# [Your task]
Restate the records word for word, omitting nothing.
%%
(* ===== verification/AgentFlow.v ===== *)
(** * AgentFlow: the properties of the runs of agents

    Runs end once and keep their steps; requests stay in their organization; what a step
    and an end leave; summaries add up. *)

From S2P Require Import Prelude GoStrings Effects Float64 ApiSpec Authz Identity Table Requests ServiceHandlers AgentStore AgentHandlers AgentLife.
From Stdlib Require Import Sorting.Sorted.
#[local] Open Scope nat_scope.
#[local] Open Scope string_scope.
Set Warnings "-clear-no-such-hyp".

Section Flow.
Context `{UuidText} `{AgentPayload} `{CostColumn} `{UuidGen}.
Context (models : list Model).
#[local] Abbreviation W := (World AgentTables).
Implicit Types (d : AgentTables) (s : AgentSession) (w : W).

(** ** Requests *)

Definition served (rqs : list (option Principal * string * agent_request)) w : W :=
  fold_left (fun w rq => (serve models rq.1.1 rq.1.2 rq.2 w).2) rqs w.
Lemma agents_served rqs w :
  agents_ok (w_db w) ->
  agents_ok (w_db (served rqs w)) /\ all_kept kept_session (a_sessions (w_db w)) (a_sessions (w_db (served rqs w))) /\
  all_kept eq (a_steps (w_db w)) (a_steps (w_db (served rqs w))).
Proof.
  revert w. induction rqs as [|[[ctx oid] q] rqs IH]; intros w Hok; cbn.
  { split_and!; [done|apply all_kept_refl, kept_session_refl|by apply all_kept_refl]. }
  pose proof (serve_agents_post models ctx oid w Hok q) as [Ho [_ _ _ [_ Hs] Ht _] _ _]. destruct (IH _ Ho) as (Ho' & Hs' & Ht').
  split_and!; [done|eapply all_kept_trans; [apply kept_session_trans|done|done]|eapply all_kept_trans; [apply eq_trans|done|done]].
Qed.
%%
# [Written response]
(* ===== verification/AgentFlow.v ===== *)
(** * AgentFlow: the properties of the runs of agents

    Runs end once and keep their steps; requests stay in their organization; what a step
    and an end leave; summaries add up. *)

From S2P Require Import Prelude GoStrings Effects Float64 ApiSpec Authz Identity Table Requests ServiceHandlers AgentStore AgentHandlers AgentLife.
From Stdlib Require Import Sorting.Sorted.
#[local] Open Scope nat_scope.
#[local] Open Scope string_scope.
Set Warnings "-clear-no-such-hyp".

Section Flow.
Context `{UuidText} `{AgentPayload} `{CostColumn} `{UuidGen}.
Context (models : list Model).
#[local] Abbreviation W := (World AgentTables).
Implicit Types (d : AgentTables) (s : AgentSession) (w : W).

(** ** Requests *)

Definition served (rqs : list (option Principal * string * agent_request)) w : W :=
  fold_left (fun w rq => (serve models rq.1.1 rq.1.2 rq.2 w).2) rqs w.
Lemma agents_served rqs w :
  agents_ok (w_db w) ->
  agents_ok (w_db (served rqs w)) /\ all_kept kept_session (a_sessions (w_db w)) (a_sessions (w_db (served rqs w))) /\
  all_kept eq (a_steps (w_db w)) (a_steps (w_db (served rqs w))).
Proof.
  revert w. induction rqs as [|[[ctx oid] q] rqs IH]; intros w Hok; cbn.
  { split_and!; [done|apply all_kept_refl, kept_session_refl|by apply all_kept_refl]. }
  pose proof (serve_agents_post models ctx oid w Hok q) as [Ho [_ _ _ [_ Hs] Ht _] _ _]. destruct (IH _ Ho) as (Ho' & Hs' & Ht').
  split_and!; [done|eapply all_kept_trans; [apply kept_session_trans|done|done]|eapply all_kept_trans; [apply eq_trans|done|done]].
Qed.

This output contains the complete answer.